***** DATA FOR PROCESSING

(** C8.  [risk_checklist] tests the three categories in the order health
    data, payment card, personal data; a tag belongs to a category when its
    upper-case form is one of the category's names, so the answer does not
    depend on the case of any tag.  Each category that matches contributes
    its one advisory, in that order; a health tag among the data types puts
    the health advisory in the result; when no category matches the result
    is the generic advisory alone. *)
Theorem risk_checklist_categories (compliance_flags data_types : list string) :
  let health := existsb is_health_tag (compliance_flags ++ data_types) in
  let card := existsb is_card_tag (compliance_flags ++ data_types) in
  let personal := existsb is_personal_tag data_types in
  risk_checklist compliance_flags data_types
  = (if health || card || personal
     then (if health then [PHI_ADVISORY] else [])
          ++ (if card then [PCI_ADVISORY] else [])
          ++ (if personal then [PII_ADVISORY] else [])
     else [GENERIC_ADVISORY])
  ∧ (∀ t, is_health_tag t = true ↔ upper t = "HIPAA" ∨ upper t = "PHI")
  ∧ (∀ t, is_card_tag t = true ↔ upper t = "PCI" ∨ upper t = "CARD")
  ∧ (∀ t, is_personal_tag t = true ↔ upper t = "PII")
  ∧ (∀ flags' types',
       map upper flags' = map upper compliance_flags →
       map upper types' = map upper data_types →
       risk_checklist flags' types' = risk_checklist compliance_flags data_types)
  ∧ ((∃ t, In t data_types ∧ is_health_tag t = true) →
       In PHI_ADVISORY (risk_checklist compliance_flags data_types))
  ∧ (health = false → card = false → personal = false →
       risk_checklist compliance_flags data_types = [GENERIC_ADVISORY])
  ∧ NoDup (risk_checklist compliance_flags data_types).
Proof.
  intros health card personal.
  assert (Hshape : risk_checklist compliance_flags data_types
    = (if health || card || personal
       then (if health then [PHI_ADVISORY] else [])
            ++ (if card then [PCI_ADVISORY] else [])
            ++ (if personal then [PII_ADVISORY] else [])
       else [GENERIC_ADVISORY])).
  { unfold risk_checklist. fold health card personal.
    destruct health, card, personal; reflexivity. }
  split; [exact Hshape|].
  split; [apply is_health_tag_upper|].
  split; [apply is_card_tag_upper|].
  split; [apply is_personal_tag_upper|].
  split.
  { intros flags' types' Ef Et. unfold risk_checklist.
    assert (Eall : map upper (flags' ++ types')
                   = map upper (compliance_flags ++ data_types))
      by (rewrite !map_app, Ef, Et; reflexivity).
    unfold is_health_tag, is_card_tag, is_personal_tag.
    rewrite (existsb_upper (λ u, str_in u ["HIPAA"; "PHI"]) _ _ Eall).
    rewrite (existsb_upper (λ u, str_in u ["PCI"; "CARD"]) _ _ Eall).
    rewrite (existsb_upper (λ u, String.eqb u "PII") _ _ Et).
    reflexivity. }
  split.
  { intros (t & Hin & Ht).
    assert (Hh : health = true).
    { unfold health. apply existsb_exists. exists t. split; [|exact Ht].
      apply in_or_app. right. exact Hin. }
    rewrite Hshape, Hh. cbn. left. reflexivity. }
  split.
  { intros Hh Hc Hp. rewrite Hshape, Hh, Hc, Hp. reflexivity. }
  rewrite Hshape.
  destruct health, card, personal; cbn;
    repeat (apply NoDup_cons; split; [rewrite ?elem_of_cons, elem_of_nil; intuition discriminate|]);
    apply NoDup_nil_2.
Qed.

Lemma risk_checklist_categories_witness :
  In PHI_ADVISORY (risk_checklist ["soc2"] ["Phi"; "email"])
  ∧ risk_checklist ["SOC2"; "GDPR"] ["email"] = [GENERIC_ADVISORY].
Proof.
  pose proof (risk_checklist_categories ["soc2"] ["Phi"; "email"])
    as (_ & _ & _ & _ & _ & Hphi & _).
  pose proof (risk_checklist_categories ["SOC2"; "GDPR"] ["email"])
    as (_ & _ & _ & _ & _ & _ & Hgen & _).
  split.
  - apply Hphi. exists "Phi". split; [left; reflexivity | reflexivity].
  - apply Hgen; reflexivity.
Defined.

End RiskClassifier.

(** ** Removal of repeated assumptions *)

Section Dedup.

(** What the loop has built after the entries of [l]: [seen] holds exactly
    the entries met, [unique_assumptions] holds them once each, in the order
    of [l]. *)
Lemma dedup_loop_invariant (l : list string) :
  let st := foldl dedup_step ([], ∅) l in
  (∀ x, x ∈ st.2 ↔ x ∈ l) ∧ (∀ x, x ∈ st.1 ↔ x ∈ l)
  ∧ NoDup st.1 ∧ sublist st.1 l.
Proof.
  induction l as [|a l IH] using rev_ind; cbn zeta.
  - cbn. split; [intros x; rewrite elem_of_empty, elem_of_nil; reflexivity|].
    split; [reflexivity|].
    split; [apply NoDup_nil_2 | reflexivity].
  - rewrite foldl_app. cbn [foldl]. cbn zeta in IH.
    destruct (foldl dedup_step ([], ∅) l) as [u seen] eqn:E.
    cbn [fst snd] in IH. destruct IH as (Hseen & Hu & Hnd & Hsub).
    unfold dedup_step. cbn [fst snd]. case_bool_decide as Hin; cbn [fst snd].
    + apply Hseen in Hin.
      split; [intros x; rewrite elem_of_app, list_elem_of_singleton, Hseen;
              intuition (subst; assumption)|].
      split; [intros x; rewrite elem_of_app, list_elem_of_singleton, Hu;
              intuition (subst; assumption)|].
      split; [exact Hnd|]. apply sublist_inserts_r. exact Hsub.
    + assert (Hnew : a ∉ l) by (intros ?; apply Hin, Hseen; assumption).
      split; [intros x; rewrite elem_of_union, elem_of_singleton, elem_of_app,
                list_elem_of_singleton, Hseen; intuition|].
      split; [intros x; rewrite !elem_of_app, Hu; reflexivity|].
      split.
      * apply NoDup_app. split; [exact Hnd|]. split; [|apply NoDup_singleton].
        intros x Hx Hx'. apply Hu in Hx. apply list_elem_of_singleton in Hx'.
        subst x. contradiction.
      * apply sublist_app; [exact Hsub | reflexivity].
Qed.

Lemma dedup_nil : dedup [] = [].
Proof. reflexivity. Qed.

(** One more entry at the end is appended exactly when it is new. *)
Lemma dedup_snoc (l : list string) (x : string) :
  dedup (l ++ [x]) = if decide (x ∈ l) then dedup l else dedup l ++ [x].
Proof.
  unfold dedup. rewrite foldl_app. cbn [foldl].
  destruct (dedup_loop_invariant l) as (Hseen & _). cbn zeta in Hseen.
  unfold dedup_step. case_bool_decide as Hin; case_decide as Hl; try reflexivity.
  - apply Hseen in Hin. contradiction.
  - apply Hseen in Hl. contradiction.
Qed.

Lemma keep_first_elem (l : list string) (x : string) : x ∈ keep_first l ↔ x ∈ l.
Proof.
  induction l as [|a l IH]; cbn [keep_first]; [reflexivity|].
  rewrite !elem_of_cons, list_elem_of_filter, IH.
  destruct (decide (x = a)); intuition.
Qed.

**********

# EXERCISE:
Each record must be duplicated exactly, with none missing.

# RESPONSE TO THE TASK:
(** C8.  [risk_checklist] tests the three categories in the order health
    data, payment card, personal data; a tag belongs to a category when its
    upper-case form is one of the category's names, so the answer does not
    depend on the case of any tag.  Each category that matches contributes
    its one advisory, in that order; a health tag among the data types puts
    the health advisory in the result; when no category matches the result
    is the generic advisory alone. *)
Theorem risk_checklist_categories (compliance_flags data_types : list string) :
  let health := existsb is_health_tag (compliance_flags ++ data_types) in
  let card := existsb is_card_tag (compliance_flags ++ data_types) in
  let personal := existsb is_personal_tag data_types in
  risk_checklist compliance_flags data_types
  = (if health || card || personal
     then (if health then [PHI_ADVISORY] else [])
          ++ (if card then [PCI_ADVISORY] else [])
          ++ (if personal then [PII_ADVISORY] else [])
     else [GENERIC_ADVISORY])
  ∧ (∀ t, is_health_tag t = true ↔ upper t = "HIPAA" ∨ upper t = "PHI")
  ∧ (∀ t, is_card_tag t = true ↔ upper t = "PCI" ∨ upper t = "CARD")
  ∧ (∀ t, is_personal_tag t = true ↔ upper t = "PII")
  ∧ (∀ flags' types',
       map upper flags' = map upper compliance_flags →
       map upper types' = map upper data_types →
       risk_checklist flags' types' = risk_checklist compliance_flags data_types)
  ∧ ((∃ t, In t data_types ∧ is_health_tag t = true) →
       In PHI_ADVISORY (risk_checklist compliance_flags data_types))
  ∧ (health = false → card = false → personal = false →
       risk_checklist compliance_flags data_types = [GENERIC_ADVISORY])
  ∧ NoDup (risk_checklist compliance_flags data_types).
Proof.
  intros health card personal.
  assert (Hshape : risk_checklist compliance_flags data_types
    = (if health || card || personal
       then (if health then [PHI_ADVISORY] else [])
            ++ (if card then [PCI_ADVISORY] else [])
            ++ (if personal then [PII_ADVISORY] else [])
       else [GENERIC_ADVISORY])).
  { unfold risk_checklist. fold health card personal.
    destruct health, card, personal; reflexivity. }
  split; [exact Hshape|].
  split; [apply is_health_tag_upper|].
  split; [apply is_card_tag_upper|].
  split; [apply is_personal_tag_upper|].
  split.
  { intros flags' types' Ef Et. unfold risk_checklist.
    assert (Eall : map upper (flags' ++ types')
                   = map upper (compliance_flags ++ data_types))
      by (rewrite !map_app, Ef, Et; reflexivity).
    unfold is_health_tag, is_card_tag, is_personal_tag.
    rewrite (existsb_upper (λ u, str_in u ["HIPAA"; "PHI"]) _ _ Eall).
    rewrite (existsb_upper (λ u, str_in u ["PCI"; "CARD"]) _ _ Eall).
    rewrite (existsb_upper (λ u, String.eqb u "PII") _ _ Et).
    reflexivity. }
  split.
  { intros (t & Hin & Ht).
    assert (Hh : health = true).
    { unfold health. apply existsb_exists. exists t. split; [|exact Ht].
      apply in_or_app. right. exact Hin. }
    rewrite Hshape, Hh. cbn. left. reflexivity. }
  split.
  { intros Hh Hc Hp. rewrite Hshape, Hh, Hc, Hp. reflexivity. }
  rewrite Hshape.
  destruct health, card, personal; cbn;
    repeat (apply NoDup_cons; split; [rewrite ?elem_of_cons, elem_of_nil; intuition discriminate|]);
    apply NoDup_nil_2.
Qed.

Lemma risk_checklist_categories_witness :
  In PHI_ADVISORY (risk_checklist ["soc2"] ["Phi"; "email"])
  ∧ risk_checklist ["SOC2"; "GDPR"] ["email"] = [GENERIC_ADVISORY].
Proof.
  pose proof (risk_checklist_categories ["soc2"] ["Phi"; "email"])
    as (_ & _ & _ & _ & _ & Hphi & _).
  pose proof (risk_checklist_categories ["SOC2"; "GDPR"] ["email"])
    as (_ & _ & _ & _ & _ & _ & Hgen & _).
  split.
  - apply Hphi. exists "Phi". split; [left; reflexivity | reflexivity].
  - apply Hgen; reflexivity.
Defined.

End RiskClassifier.

(** ** Removal of repeated assumptions *)

Section Dedup.

(** What the loop has built after the entries of [l]: [seen] holds exactly
    the entries met, [unique_assumptions] holds them once each, in the order
    of [l]. *)
Lemma dedup_loop_invariant (l : list string) :
  let st := foldl dedup_step ([], ∅) l in
  (∀ x, x ∈ st.2 ↔ x ∈ l) ∧ (∀ x, x ∈ st.1 ↔ x ∈ l)
  ∧ NoDup st.1 ∧ sublist st.1 l.
Proof.
  induction l as [|a l IH] using rev_ind; cbn zeta.
  - cbn. split; [intros x; rewrite elem_of_empty, elem_of_nil; reflexivity|].
    split; [reflexivity|].
    split; [apply NoDup_nil_2 | reflexivity].
  - rewrite foldl_app. cbn [foldl]. cbn zeta in IH.
    destruct (foldl dedup_step ([], ∅) l) as [u seen] eqn:E.
    cbn [fst snd] in IH. destruct IH as (Hseen & Hu & Hnd & Hsub).
    unfold dedup_step. cbn [fst snd]. case_bool_decide as Hin; cbn [fst snd].
    + apply Hseen in Hin.
      split; [intros x; rewrite elem_of_app, list_elem_of_singleton, Hseen;
              intuition (subst; assumption)|].
      split; [intros x; rewrite elem_of_app, list_elem_of_singleton, Hu;
              intuition (subst; assumption)|].
      split; [exact Hnd|]. apply sublist_inserts_r. exact Hsub.
    + assert (Hnew : a ∉ l) by (intros ?; apply Hin, Hseen; assumption).
      split; [intros x; rewrite elem_of_union, elem_of_singleton, elem_of_app,
                list_elem_of_singleton, Hseen; intuition|].
      split; [intros x; rewrite !elem_of_app, Hu; reflexivity|].
      split.
      * apply NoDup_app. split; [exact Hnd|]. split; [|apply NoDup_singleton].
        intros x Hx Hx'. apply Hu in Hx. apply list_elem_of_singleton in Hx'.
        subst x. contradiction.
      * apply sublist_app; [exact Hsub | reflexivity].
Qed.

Lemma dedup_nil : dedup [] = [].
Proof. reflexivity. Qed.

(** One more entry at the end is appended exactly when it is new. *)
Lemma dedup_snoc (l : list string) (x : string) :
  dedup (l ++ [x]) = if decide (x ∈ l) then dedup l else dedup l ++ [x].
Proof.
  unfold dedup. rewrite foldl_app. cbn [foldl].
  destruct (dedup_loop_invariant l) as (Hseen & _). cbn zeta in Hseen.
  unfold dedup_step. case_bool_decide as Hin; case_decide as Hl; try reflexivity.
  - apply Hseen in Hin. contradiction.
  - apply Hseen in Hl. contradiction.
Qed.

Lemma keep_first_elem (l : list string) (x : string) : x ∈ keep_first l ↔ x ∈ l.
Proof.
  induction l as [|a l IH]; cbn [keep_first]; [reflexivity|].
  rewrite !elem_of_cons, list_elem_of_filter, IH.
  destruct (decide (x = a)); intuition.
Qed.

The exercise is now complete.